The Biomathematics Research Group works in mathematical ecology. We put a large emphasis on mechanistic modelling, i.e., on deriving models from the underlying biological processes. We use our models to understand how ecological interactions drive evolutionary changes: Members of the group are among the founders of adaptive dynamics, one of the main mathematical frameworks to study evolution by natural selection.
The Biomathematics study track offers exceptionally extensive education in the area of mathematical ecology and evolution. Our focus on ecology provides fast access to the practice of modelling and provides transferable skills in model construction and analysis, which may then be used also in other areas of biomathematics and beyond. Taking this study track as the main line of studies is especially suitable for students who wish to continue in academia. To learn the basics of modelling is however of central importance for everyone: Data make sense only in the light of models. Models provide creative insight and understanding as well as are at the core of modern Bayesian statistics.
Biostatistics develops statistical methods for the life sciences, focusing on how to make principled statistical inference in real-life situations. The methods include, for example, variable selection, statistical clustering, large-scale inference and dimension reduction. Both Bayesian and other approaches are studied. Our research projects include various biomedical disciplines such as epidemiology of complex diseases, genetic association studies, statistics in medicine and population genetics. The courses of the Biostatistics study track closely connect to this research. We collaborate, for example, with the Institute for Molecular Medicine Finland (FIMM), the Faculty of Medicine at University of Helsinki and the Finnish Institute for Health and Welfare.
The Ecological Informatics study track connects to the Environmental and Ecological Statistics Group and to the Data Science and Evolution group at the Faculty of Science. Researchers in these groups have deep background in mathematics, statistics and computer science as well as long experience in applying these methods to ecology and environmental sciences. Their research spans a wide range, from theoretical and computational statistics and machine learning to key questions in ecology and to practical problems of environmental management and risk assessment.
As a student in the Ecological Informatics study track you will also take courses from the Master's Programme in Ecology and Evolutionary Biology at the Faculty of Biology and Environmental Sciences. This gives you a direct link also to the world class research groups in ecology and evolutionary biology. True to the interdisciplinary nature of this study track, you can do your Master's thesis at either of the two Faculties.

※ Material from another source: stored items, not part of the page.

(** C7  The tie-point loop of the ratio mode raises its error exactly when
    some S tie point has no P tie point at a distance below 1e-5, and no
    other error; when every S tie point has one, the loop returns the table
    with the value of every S row divided by the value of the first P row
    collocated with it, and with every other entry unchanged. *)
Theorem tiepoint_ratios_collocation (Vpts : list (tie F)) :
  (tiepoint_ratios Vpts = Raise missing_Vp
   <-> exists t, In t Vpts /\ lonely Vpts t) /\
  (forall e, tiepoint_ratios Vpts = Raise e ->
             e = missing_Vp) /\
  ((forall t, In t Vpts -> is_S t = true ->
      exists tp, In tp Vpts /\ is_P tp = true /\ near t tp = true) ->
   exists Vpts2,
     tiepoint_ratios Vpts = Ok Vpts2 /\ length Vpts2 = length Vpts /\
     forall i t, Vpts !! i = Some t ->
       if is_S t
       then exists ii tp, first_collocated Vpts t ii tp /\
                          Vpts2 !! i = Some (ratio_row t tp)
       else Vpts2 !! i = Some t).
Proof.
  pose proof (tiepoint_ratios_cases Vpts) as Hc.
  destruct (tiepoint_ratios Vpts) as [Vpts2|e].
  - destruct Hc as (Hlen & Hrows). split; [|split].
    + split; [discriminate|]. intros (t & Hin & HS & Hall). exfalso.
      apply list_elem_of_In, list_elem_of_lookup in Hin as [i Ei].
      specialize (Hrows i t Ei). rewrite HS in Hrows.
      destruct Hrows as (ii & tp & (Eii & HP & Hn & _) & _).
      rewrite Hall in Hn; [discriminate| |exact HP].
      apply list_elem_of_In. eapply list_elem_of_lookup_2; eauto.
    + discriminate.
    + intros _. exists Vpts2. auto.
  - destruct Hc as (-> & t & Hin & HS & Hall). split; [|split].
    + split; [eauto|reflexivity]. intros _. exists t. split; [exact Hin|].
      split; assumption.
    + intros e E. now injection E as <-.
    + intros Hcol. exfalso. destruct (Hcol t Hin HS) as (tp & Htp & HP & Hn).
      rewrite (Hall tp Htp HP) in Hn. discriminate.
Qed.

(** In [jointHypoVelPS] the loop comes first in the tie-point block, so its
    error is the one of the block. *)
Lemma tiepoint_setup_PS_missing (par : InvParams F) (g : Grid3D.t F)
    (nsta : nat) (Vpts : list (tie F)) (t : tie F) :
  invert_VsVp par = true -> In t Vpts -> lonely Vpts t ->
  tiepoint_setup_PS par g nsta Vpts
    = Raise missing_Vp.
Proof.
  intros Hmode Hin (HS & Hall). unfold tiepoint_setup_PS.
  destruct Vpts as [|t0 Vpts']; [destruct Hin|].
  set (Vpts := t0 :: Vpts') in *. rewrite Hmode.
  pose proof (tiepoint_ratios_cases Vpts) as Hc.
  destruct (tiepoint_ratios Vpts) as [Vpts2|e].
  - exfalso. destruct Hc as (_ & Hrows).
    apply list_elem_of_In, list_elem_of_lookup in Hin as [i Ei].
    specialize (Hrows i t Ei). rewrite HS in Hrows.
    destruct Hrows as (ii & tp & (Eii & HP & Hn & _) & _).
    rewrite Hall in Hn; [discriminate| |exact HP].
    apply list_elem_of_In. eapply list_elem_of_lookup_2; eauto.
  - destruct Hc as (-> & _). reflexivity.
Qed.
End TiePointFacts.

Section ExactTiePoints.
Local Open Scope Q_scope.

Lemma tiepoint_ratios_collocation_witness :
  exists Vpts2,
    tiepoint_ratios Vpts_pairs = Ok Vpts2 /\
    length Vpts2 = length Vpts_pairs /\
    forall i t, Vpts_pairs !! i = Some t ->
      if is_S t
      then exists ii tp, first_collocated Vpts_pairs t ii tp /\
                         Vpts2 !! i = Some (ratio_row t tp)
      else Vpts2 !! i = Some t.
Proof.
  apply (proj2 (proj2 (tiepoint_ratios_collocation Vpts_pairs))).
  intros t [<-|[<-|[<-|[]]]] HS; try discriminate HS.
  exists (mk_tie 4000 1 1 1 0). split; [now left|]. split; reflexivity.
Defined.

(** On the two tables: the S value 2000 becomes 2000/4000, and the S point
    that stands apart stops the solver. *)
Example tiepoint_ratios_pairs :
  tiepoint_ratios Vpts_pairs
    = Ok [mk_tie 4000 1 1 1 0; mk_tie (2000 / 4000) 1 1 1 1;
          mk_tie 4100 (1 # 2) 1 1 0] /\
  tiepoint_ratios Vpts_apart
    = Raise missing_Vp.
Proof. split; reflexivity. Qed.
End ExactTiePoints.

(** ** The normal equations *)

Section ExactSparse.
Local Open Scope Q_scope.

Lemma fold_Qplus_shift (l : list Q) (a : Q) :
  fold_left Qplus l a == a + fold_left Qplus l 0.
Proof.
  revert a. induction l as [|x l IH]; intros a; simpl; [ring|].
  rewrite IH, (IH (0 + x)). ring.
Qed.

Lemma np_sum_cons (a : Q) (l : list Q) : np_sum (a :: l) == a + np_sum l.
Proof.
  change (fold_left Qplus l (0 + a) == a + fold_left Qplus l 0).
  rewrite fold_Qplus_shift. ring.
Qed.

Lemma np_sum_app (l1 l2 : list Q) :
  np_sum (l1 ++ l2) == np_sum l1 + np_sum l2.
Proof.
  induction l1 as [|a l1 IH]; cbn [app].
  - change (np_sum (@nil Q)) with 0. ring.
  - rewrite !np_sum_cons, IH. ring.
Qed.

Lemma np_sum_map_ext {A} (f g : A -> Q) (l : list A) :
  (forall k, In k l -> f k == g k) -> np_sum (map f l) == np_sum (map g l).
Proof.
  induction l as [|a l IH]; intros Hfg; cbn [map]; [reflexivity|].
  rewrite !np_sum_cons, IH, (Hfg a); [reflexivity|now left|].
  intros k Hk. apply Hfg. now right.
Qed.

Lemma np_sum_map_add {A} (f g : A -> Q) (l : list A) :
  np_sum (map (fun k => f k + g k) l) == np_sum (map f l) + np_sum (map g l).
Proof.
  induction l as [|a l IH]; cbn [map].
  - change (np_sum (@nil Q)) with 0. ring.
  - rewrite !np_sum_cons, IH. ring.
Qed.

Lemma np_sum_map_zero {A} (l : list A) : np_sum (map (fun _ => 0) l) == 0.
Proof.
  induction l as [|a l IH]; cbn [map]; [reflexivity|].
  rewrite np_sum_cons, IH. ring.
Qed.

(** A sum with one term that is not zero. *)
Lemma np_sum_map_delta (x : Z -> Q) (k0 : Z) (ks : list Z) :
  List.NoDup ks -> In k0 ks ->
  np_sum (map (fun k => if (k0 =? k)%Z then x k else 0) ks) == x k0.
Proof.
  induction ks as [|k ks IH]; intros Hnd Hin; [destruct Hin|].
  apply List.NoDup_cons_iff in Hnd as [Hk Hnd]. cbn [map].
  rewrite np_sum_cons. destruct Hin as [->|Hin].
  - rewrite Z.eqb_refl.
    rewrite (np_sum_map_ext _ (fun _ => 0)), np_sum_map_zero; [ring|].
    intros k Hk'. destruct (Z.eqb_spec k0 k) as [->|_]; [tauto|reflexivity].
  - rewrite (IH Hnd Hin).
    destruct (Z.eqb_spec k0 k) as [->|_]; [tauto|ring].
Qed.

Lemma ent_nil (i j : Z) : ent (@nil (Z * Z * Q)) i j = 0.
Proof. reflexivity. Qed.

Lemma ent_cons (e : Z * Z * Q) (l : list (Z * Z * Q)) (i j : Z) :
  ent (e :: l) i j
  == (if (fst (fst e) =? i)%Z && (snd (fst e) =? j)%Z then snd e else 0)
     + ent l i j.
Proof.
  unfold ent. cbn [List.filter]. destruct (_ && _); cbn [map].
  - apply np_sum_cons.
  - ring.
Qed.

Lemma ent_app (l1 l2 : list (Z * Z * Q)) (i j : Z) :
  ent (l1 ++ l2) i j == ent l1 i j + ent l2 i j.
Proof.
  induction l1 as [|e l1 IH]; cbn [app].
  - rewrite ent_nil. ring.
  - rewrite !ent_cons, IH. ring.
Qed.

Lemma ent_scale (c : Q) (l : list (Z * Z * Q)) (i j : Z) :
  ent (map (fun e => (fst e, c * snd e)) l) i j == c * ent l i j.
Proof.
  induction l as [|e l IH]; cbn [map].
  - rewrite ent_nil. ring.
  - rewrite !ent_cons, IH. cbn [fst snd]. destruct (_ && _); ring.
Qed.

Lemma ent_transpose (l : list (Z * Z * Q)) (i j : Z) :
  ent (map (fun e => (snd (fst e), fst (fst e), snd e)) l) i j == ent l j i.
Proof.
  induction l as [|e l IH]; cbn [map]; [reflexivity|].
  rewrite !ent_cons, IH. cbn [fst snd].
  rewrite (andb_comm (snd (fst e) =? i)%Z). reflexivity.
Qed.

(** The products that one stored value of the left factor takes part
    in. *)
Lemma ent_mul_one (a : Z * Z * Q) (lb : list (Z * Z * Q)) (i j : Z) :
  ent (flat_map (fun b => if (snd (fst a) =? fst (fst b))%Z
                          then [(fst (fst a), snd (fst b), snd a * snd b)]
                          else [])
                lb) i j
  == if (fst (fst a) =? i)%Z then snd a * ent lb (snd (fst a)) j else 0.
Proof.
  induction lb as [|b lb IH]; cbn [flat_map].
  - rewrite !ent_nil. destruct (_ =? _)%Z; ring.
  - rewrite ent_app, IH. destruct (fst (fst a) =? i)%Z eqn:Ei.
    + rewrite (ent_cons b), (Z.eqb_sym (fst (fst b))).
      destruct (snd (fst a) =? fst (fst b))%Z.
      * rewrite ent_cons, ent_nil. cbn [fst snd]. rewrite Ei.
        destruct (snd (fst b) =? j)%Z; cbn [andb]; ring.
      * rewrite ent_nil. cbn [andb]. ring.
    + destruct (snd (fst a) =? fst (fst b))%Z.
      * rewrite ent_cons, ent_nil. cbn [fst snd]. rewrite Ei. cbn [andb]. ring.
      * rewrite ent_nil. ring.
Qed.

(** The entries of a product are the sums of linear algebra, as soon as
    the inner indices of the left factor are among [ks]. *)
Lemma ent_mul (la lb : list (Z * Z * Q)) (i j : Z) (ks : list Z) :
  List.NoDup ks -> (forall a, In a la -> In (snd (fst a)) ks) ->
  ent (mul_entries la lb) i j
  == np_sum (map (fun k => ent la i k * ent lb k j) ks).
Proof.
  intros Hnd. induction la as [|a la IH]; intros Hin.
  - cbn [mul_entries flat_map]. rewrite ent_nil.
    rewrite (np_sum_map_ext _ (fun _ => 0)), np_sum_map_zero; [reflexivity|].
    intros k _. rewrite ent_nil. ring.
  - change (mul_entries (a :: la) lb)
      with (flat_map (fun b => if (snd (fst a) =? fst (fst b))%Z
                               then [(fst (fst a), snd (fst b), snd a * snd b)]
                               else []) lb ++ mul_entries la lb).
    rewrite ent_app, ent_mul_one, IH by (intros b Hb; apply Hin; now right).
    rewrite (np_sum_map_ext (fun k => ent (a :: la) i k * ent lb k j)
               (fun k => (if (snd (fst a) =? k)%Z
                          then (fun k => if (fst (fst a) =? i)%Z
                                         then snd a * ent lb k j else 0) k
                          else 0)
                         + ent la i k * ent lb k j)).
    + rewrite np_sum_map_add, (np_sum_map_delta _ _ ks Hnd); [reflexivity|].
      apply Hin. now left.
    + intros k _. rewrite ent_cons.
      destruct (fst (fst a) =? i)%Z, (snd (fst a) =? k)%Z; cbn [andb]; ring.
Qed.

Lemma cols_in_In (M : csr Q) (a : Z * Z * Q) :
  cols_in M = true -> In a (csr_entries M) ->
  In (snd (fst a)) (arange 0 (csr_cols M)).
Proof.
  unfold cols_in. rewrite forallb_forall. intros Hall Ha.
  apply In_arange. specialize (Hall a Ha). lia.
Qed.

Lemma rows_in_transpose (M : csr Q) :
  rows_in M = true -> cols_in (transpose M) = true.
Proof.
  unfold rows_in, cols_in, transpose. cbn [csr_entries csr_cols].
  rewrite !forallb_forall. intros Hall a Ha.
  apply in_map_iff in Ha as (e & <- & He). cbn [fst snd]. now apply Hall.
Qed.

Lemma entry_transpose (M : csr Q) (i j : Z) :
  entry (transpose M) i j == entry M j i.
Proof. apply ent_transpose. Qed.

Biology and medicine are undergoing a transformation due to vast amounts of data generated by new technologies such as next generation sequencing and high-throughput phenotyping. This so called Big Data is creating great opportunities across fields ranging from personalised cancer therapies to detailed understanding of the evolution of drug resistance. However, data alone are not sufficient to make sustained scientific or clinical progress. Powerful algorithms as well as computational methods are essential to translate these data into scientific discoveries and clinically useful information.

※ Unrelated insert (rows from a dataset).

(** Lines 169-241: [do { ... } while (continuePolling && attempts < maxAttempts)].
    [fuel] bounds the number of passes; [poll_finishes] below shows that
    [maxAttempts] passes are always enough. *)
Fixpoint doWhile (fuel : nat) (props : UI) (attempts : nat) : Async (nat * bool) :=
  match fuel with
  | O => fun w => (Unfinished, w)
  | S fuel' =>
      r <- pollOnce props attempts ;;
      let '(attempts', continuePolling) := r in
      if continuePolling && (attempts' <? maxAttempts)%nat
      then doWhile fuel' props attempts'
      else ret (attempts', continuePolling)
  end.

(** Lines 151-252. *)
Definition handleSignInClick (props : UI) (isContinuation : bool) : Async unit :=
  if negb (Js.truthy (password props)) then ret tt
  else
    (if negb isContinuation then
       setState (setIsSubmitting true) ;;
       setState (setAuthMessage "") ;;
       setState (setIsError false) ;;
       setState (setIsPasswordStep false) ;;
       setState (setIsDuoMobileStep true) ;;
       setState (setShowDuoCodeInput false)
     else ret tt) ;;
    r <- doWhile maxAttempts props 0 ;;
    let '(attempts, continuePolling) := r in
    (if continuePolling && (maxAttempts <=? attempts)%nat then
       setState (setIsError true) ;;
       setState (setAuthMessage "Authentication timed out. Please try again.")
     else ret tt) ;;
    (if negb continuePolling then setState (setIsSubmitting false) else ret tt).

(** Lines 128-141: [handleCustomSubmit] up to the call that restarts the
    polling. *)
Definition submitCustomInput (props : UI) : Async unit :=
  setState (setIsSubmitting true) ;;
  setState (setAuthMessage "Submitting...") ;;
  setState (setIsError false) ;;
  get_auth_status (email props) (password props) "" (customInput props) ;;
  setState (setCustomInput "") ;;
  setState (setIsCustomStep false) ;;
  setState (setIsDuoMobileStep true) ;;
  setState (setShowDuoCodeInput false) ;;
  setState (setAuthMessage "Authentication pending. Please wait...").

(** Lines 128-143.  The polling that line 142 starts is run to its end
    here; the source does not await it. *)
Definition handleCustomSubmit (props : UI) : Async unit :=
  submitCustomInput props ;;
  handleSignInClick props true.

(** Lines 74-81. *)
Definition handleNextClick (props : UI) : Async unit :=
  if Js.truthy (email props) then
    setState (setIsPasswordStep true) ;;
    setState (setAuthMessage "") ;;
    setState (setIsError false)
  else ret tt.

(** Lines 86-92. *)
Definition handleBackClick : Async unit :=
  setState (setIsPasswordStep true) ;;
  setState (setIsDuoMobileStep false) ;;
  setState (setIsCustomStep false) ;;
  setState (setAuthMessage "") ;;
  setState (setIsError false).

(** Line 348: the [onClick] of the back button of the password step. *)
Definition passwordBackClick : Async unit :=
  setState (setIsPasswordStep false) ;;
  setState (setAuthMessage "") ;;
  setState (setIsError false).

The Bioinformatics and Systems Medicine study track prepares students to the new era of biomedicine, where innovative computational approaches are required to interpret molecular and clinical data from patients or from disease-causing pathogens. The courses of this study track educate you to be an expert who can turn biomedical questions into appropriate challenges for computational data analysis and solve them.

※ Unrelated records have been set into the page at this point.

(** C10 (amended): whenever the code's [E(0)] and [P(0)] are finite
    numbers, [ES(0)] is exactly [0], [E(0)] is [E_0] and [P(0)] is
    [S_0 - S(0)]; this is the case for all parameters within the ranges of
    the sliders. *)
Theorem C10_initial_complex_when_finite
        (lambertw : float64 -> Z -> C64) (K_M K_cat S_0 E_0 : R) :
  principal_branch64 lambertw ->
  (forall e p : R,
     plot_func_f64.E lambertw K_M K_cat S_0 E_0 0 (plot_func_f64.ES K_M E_0)
       = ret (Fin e) ->
     plot_func_f64.P S_0 0 (plot_func_f64.S lambertw K_M K_cat S_0 E_0)
                           (plot_func_f64.ES K_M E_0)
       = ret (Fin p) ->
     plot_func_f64.ES K_M E_0 0 (plot_func_f64.S lambertw K_M K_cat S_0 E_0)
       = ret (Fin 0) /\
     e = E_0 /\
     exists s : R,
       plot_func_f64.S lambertw K_M K_cat S_0 E_0 0 = ret (Fin s) /\
       p = S_0 - s) /\
  (slider_ranges K_M K_cat S_0 E_0 0 ->
   exists e p : R,
     plot_func_f64.E lambertw K_M K_cat S_0 E_0 0 (plot_func_f64.ES K_M E_0)
       = ret (Fin e) /\
     plot_func_f64.P S_0 0 (plot_func_f64.S lambertw K_M K_cat S_0 E_0)
                           (plot_func_f64.ES K_M E_0)
       = ret (Fin p)).
Proof.
  intro Hw. split.
  - intros e p He Hp.
    apply E64_finite_inv in He. destruct He as [es [Hes ->]].
    apply P64_finite_inv in Hp. destruct Hp as [s [es' [Hs [Hes' ->]]]].
    pose proof (ES64_initial lambertw K_M K_cat S_0 E_0 es Hes) as H0.
    pose proof (ES64_initial lambertw K_M K_cat S_0 E_0 es' Hes') as H0'.
    subst es es'.
    split; [exact Hes |]. split; [ring |].
    exists s. split; [exact Hs | ring].
  - intro Hr. eexists. eexists.
    split; [now apply E64_sliders | now apply P64_sliders].
Qed.

Lemma C10_initial_complex_when_finite_witness :
  exists e p : R,
    plot_func_f64.E lambertw_ref64 1 1 1 1 0 (plot_func_f64.ES 1 1)
      = ret (Fin e) /\
    plot_func_f64.P 1 0 (plot_func_f64.S lambertw_ref64 1 1 1 1)
                        (plot_func_f64.ES 1 1)
      = ret (Fin p).
Proof.
  apply (C10_initial_complex_when_finite lambertw_ref64 1 1 1 1
           lambertw_ref64_principal).
  unfold slider_ranges. lra.
Defined.

(** ** Bounds within the ranges of the sliders *)

(** Within the ranges of the sliders [S(t)] is a finite number between [0]
    and [S_0], up to [1e-6]. *)
Theorem substrate_bounds_sliders
        (lambertw : float64 -> Z -> C64) (K_M K_cat S_0 E_0 t : R) :
  principal_branch64 lambertw -> slider_ranges K_M K_cat S_0 E_0 t ->
  exists s : R,
    plot_func_f64.S lambertw K_M K_cat S_0 E_0 t = ret (Fin s) /\
    - 1e-6 <= s <= S_0 + 1e-6.
Proof.
  intros Hw Hr. eexists. split; [now apply S64_sliders |].
  pose proof (S_at_range lambertw Hw K_M K_cat S_0 E_0 t Hr). lra.
Qed.

Lemma substrate_bounds_sliders_witness :
  exists s : R,
    plot_func_f64.S lambertw_ref64 1 1 1 1 2 = ret (Fin s) /\
    - 1e-6 <= s <= 1 + 1e-6.
Proof.
  apply (substrate_bounds_sliders lambertw_ref64 1 1 1 1 2
           lambertw_ref64_principal slider_point).
Defined.



(** Within the ranges of the sliders the complex and the free enzyme are
    finite numbers between [0] and [E_0], up to [1e-6]. *)
Theorem enzyme_bounds_sliders
        (lambertw : float64 -> Z -> C64) (K_M K_cat S_0 E_0 t : R) :
  principal_branch64 lambertw -> slider_ranges K_M K_cat S_0 E_0 t ->
  exists es e : R,
    plot_func_f64.ES K_M E_0 t (plot_func_f64.S lambertw K_M K_cat S_0 E_0)
      = ret (Fin es) /\
    plot_func_f64.E lambertw K_M K_cat S_0 E_0 t (plot_func_f64.ES K_M E_0)
      = ret (Fin e) /\
    - 1e-6 <= es <= E_0 + 1e-6 /\ - 1e-6 <= e <= E_0 + 1e-6.
Proof.
  intros Hw Hr. eexists. eexists.
  split; [now apply ES64_sliders |]. split; [now apply E64_sliders |].
  pose proof (ES_at_range lambertw Hw K_M K_cat S_0 E_0 t Hr). lra.
Qed.

Lemma enzyme_bounds_sliders_witness :
  exists es e : R,
    plot_func_f64.ES 1 1 2 (plot_func_f64.S lambertw_ref64 1 1 1 1)
      = ret (Fin es) /\
    plot_func_f64.E lambertw_ref64 1 1 1 1 2 (plot_func_f64.ES 1 1)
      = ret (Fin e) /\
    - 1e-6 <= es <= 1 + 1e-6 /\ - 1e-6 <= e <= 1 + 1e-6.
Proof.
  apply (enzyme_bounds_sliders lambertw_ref64 1 1 1 1 2
           lambertw_ref64_principal slider_point).
Defined.

Lemma v64_sliders (lambertw : float64 -> Z -> C64) (K_M K_cat S_0 E_0 t : R) :
  principal_branch64 lambertw -> slider_ranges K_M K_cat S_0 E_0 t ->
  exists s : R,
    plot_func.S (real_lambertw lambertw) K_M K_cat S_0 E_0 t = ret s /\
    0 <= s <= S_0 /\
    plot_func_f64.v K_M K_cat E_0 t (plot_func_f64.S lambertw K_M K_cat S_0 E_0)
      = ret (Fin (K_cat * E_0 * (s / (K_M + s)))).
Proof.
  intros Hw Hr.
  pose proof (S_at_range lambertw Hw K_M K_cat S_0 E_0 t Hr) as Hs.
  pose proof (S64_sliders lambertw Hw K_M K_cat S_0 E_0 t Hr) as HS64.
  destruct Hr as [HK [Hc [HS [HE Ht]]]].
  pose proof max_float_million as Hm.
  eexists. split; [apply S_ok; lra |]. split; [exact Hs |].
  unfold plot_func_f64.v, plot_func_f64.v_max. rewrite HS64.
  cbn [bind ret fmul fadd].
  set (s := K_M * _) in *.
  destruct (saturation_bounds K_M s ltac:(lra) (proj1 Hs)) as [Hq0 Hq1].
  assert (Hv : 0 <= K_cat * E_0 <= 50) by nra.
  rewrite (overflow_fin (K_cat * E_0)) by lra. cbn [fmul].
  assert (Hp : 0 <= K_cat * E_0 * s <= 2500) by nra.
  rewrite (overflow_fin (K_cat * E_0 * s)) by lra.
  rewrite (overflow_fin (K_M + s)) by lra. cbn [fdiv].
  destruct (Req_dec_T (K_M + s) 0) as [H0 | _]; [lra |].
  replace (K_cat * E_0 * s / (K_M + s)) with (K_cat * E_0 * (s / (K_M + s)))
    by (field; lra).
  rewrite overflow_fin by nra. reflexivity.
Qed.

(** Within the ranges of the sliders the flux is a finite number that,
    up to [1e-6], is non-negative, does not exceed [v_max = K_cat * E_0] and
    does not increase with time; at [t = 0] it is
    [v_max * S_0 / (K_M + S_0)]. *)
Theorem flux_bounds_sliders
        (lambertw : float64 -> Z -> C64) (K_M K_cat S_0 E_0 t1 t2 : R) :
  principal_branch64 lambertw ->
  slider_ranges K_M K_cat S_0 E_0 t1 -> slider_ranges K_M K_cat S_0 E_0 t2 ->
  t1 <= t2 ->
  exists f0 f1 f2 : R,
    plot_func_f64.v K_M K_cat E_0 0 (plot_func_f64.S lambertw K_M K_cat S_0 E_0)
      = ret (Fin f0) /\
    plot_func_f64.v K_M K_cat E_0 t1 (plot_func_f64.S lambertw K_M K_cat S_0 E_0)
      = ret (Fin f1) /\
    plot_func_f64.v K_M K_cat E_0 t2 (plot_func_f64.S lambertw K_M K_cat S_0 E_0)
      = ret (Fin f2) /\
    - 1e-6 <= f2 /\ f2 <= f1 + 1e-6 /\ f1 <= K_cat * E_0 + 1e-6 /\
    Rabs (f0 - K_cat * E_0 * S_0 / (K_M + S_0)) <= 1e-6.
Proof.
  intros Hw Hr1 Hr2 Ht.
  assert (Hr0 : slider_ranges K_M K_cat S_0 E_0 0)
    by (unfold slider_ranges in *; lra).
  pose proof (real_lambertw_principal lambertw Hw) as HwR.
  destruct (v64_sliders lambertw K_M K_cat S_0 E_0 0 Hw Hr0) as [s0 [Hs0 [Hb0 Hv0]]].
  destruct (v64_sliders lambertw K_M K_cat S_0 E_0 t1 Hw Hr1) as [s1 [Hs1 [Hb1 Hv1]]].
  destruct (v64_sliders lambertw K_M K_cat S_0 E_0 t2 Hw Hr2) as [s2 [Hs2 [Hb2 Hv2]]].
  destruct Hr1 as [HK [Hc [HS [HE Ht1]]]].
  exists (K_cat * E_0 * (s0 / (K_M + s0))),
         (K_cat * E_0 * (s1 / (K_M + s1))),
         (K_cat * E_0 * (s2 / (K_M + s2))).
  split; [exact Hv0 |]. split; [exact Hv1 |]. split; [exact Hv2 |].
  assert (H0 : s0 = S_0).
  { rewrite S_ok in Hs0 by lra. apply ret_inj in Hs0. rewrite <- Hs0.
    apply (S_at_0 _ HwR); lra. }
  assert (H12 : s2 <= s1).
  { rewrite S_ok in Hs1, Hs2 by lra.
    apply ret_inj in Hs1. apply ret_inj in Hs2. rewrite <- Hs1, <- Hs2.
    apply (S_at_antitone _ HwR); lra. }
  assert (Hv : 0 <= K_cat * E_0) by nra.
  destruct (saturation_bounds K_M s1 ltac:(lra) (proj1 Hb1)) as [Ha0 Ha1].
  destruct (saturation_bounds K_M s2 ltac:(lra) (proj1 Hb2)) as [Hc0 Hc1].
  pose proof (saturation_monotone K_M s2 s1 ltac:(lra) (proj1 Hb2) H12) as Hmono.
  split; [nra |]. split; [nra |]. split; [nra |].
  rewrite H0.
  replace (K_cat * E_0 * (S_0 / (K_M + S_0)) - K_cat * E_0 * S_0 / (K_M + S_0))
    with 0 by (field; lra).
  rewrite Rabs_R0. lra.
Qed.

Lemma flux_bounds_sliders_witness :
  exists f0 f1 f2 : R,
    plot_func_f64.v 1 1 1 0 (plot_func_f64.S lambertw_ref64 1 1 1 1)
      = ret (Fin f0) /\
    plot_func_f64.v 1 1 1 1 (plot_func_f64.S lambertw_ref64 1 1 1 1)
      = ret (Fin f1) /\
    plot_func_f64.v 1 1 1 2 (plot_func_f64.S lambertw_ref64 1 1 1 1)
      = ret (Fin f2) /\
    - 1e-6 <= f2 /\ f2 <= f1 + 1e-6 /\ f1 <= 1 * 1 + 1e-6 /\
    Rabs (f0 - 1 * 1 * 1 / (1 + 1)) <= 1e-6.
Proof.
  apply (flux_bounds_sliders lambertw_ref64 1 1 1 1 1 2 lambertw_ref64_principal);
    unfold slider_ranges; lra.
Defined.

(** ** [plot_funct] on a non-positive [n] *)

(** C4 (as stated, refuted): on [n = 0] and on [n = -3] the root loop
    returns the empty point sequence, and what then stops [plot_funct] is
    the [IndexError] of the first [connectpoints], not the check of an
    argument. *)
Lemma C4_index_error_counterexample :
  plot_funct 0 = ret ([], []) /\ plot_funct_drawn 0 = inl IndexError /\
  plot_funct (-3) = ret ([], []) /\ plot_funct_drawn (-3) = inl IndexError.
Proof.
  assert (H : forall n : Z, (n <= 0)%Z ->
            plot_funct n = ret ([], []) /\ plot_funct_drawn n = inl IndexError).
  { intros n Hn. unfold plot_funct_drawn.
    rewrite plot_funct_total, range_nonpos by exact Hn.
    cbn [map ret]. now rewrite draw_edges_nil. }
  destruct (H 0%Z ltac:(lia)) as [H1 H2].
  destruct (H (-3)%Z ltac:(lia)) as [H3 H4].
  repeat split; assumption.
Qed.

(** C4 (amended): for every [n <= 0], [plot_funct(n)] fails rather than
    returning: the loop over [range(n)] runs no iteration and leaves both
    lists empty, and the first [connectpoints] raises [IndexError]; nothing
    checks the argument. *)
Theorem C4_nonpositive_index_error (n : Z) :
  (n <= 0)%Z ->
  plot_funct n = ret ([], []) /\ plot_funct_drawn n = inl IndexError.
Proof.
  intro Hn. unfold plot_funct_drawn.
  rewrite plot_funct_total, range_nonpos by exact Hn.
  cbn [map ret]. now rewrite draw_edges_nil.
Qed.

Lemma C4_nonpositive_index_error_witness :
  plot_funct (-3) = ret ([], []) /\ plot_funct_drawn (-3) = inl IndexError.
Proof. apply (C4_nonpositive_index_error (-3)). lia. Defined.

The core of this study track connects directly to three research groups. The Bioinformatics and Evolution research group at the Faculty of Biological and Environmental Sciences and the Faculty of Science aims at understanding and predicting microbial evolution, including drug resistance, combining experimental evolution and data science. The research group Systems Biology of Drug Resistance in Cancer of the Faculty of Medicine develops machine learning methods to integrate molecular data with clinical information in pursuit of personalised medicine to combat drug resistant cell lines of cancers. The Algorithmic Bioinformatics group aims to provide a solid foundation for reliable and scalable methods to enable new breakthroughs based on high-throughput sequencing data.
The courses offered in this study track centre on algorithms and machine learning approaches for analysing molecular data and computational approaches that allow interpretation of high-throughput biomedical data. The curriculum also includes general algorithm and machine learning studies offered by the Master's Programmes in Computer Science, in Data Science, and in Genetics and Molecular Biosciences.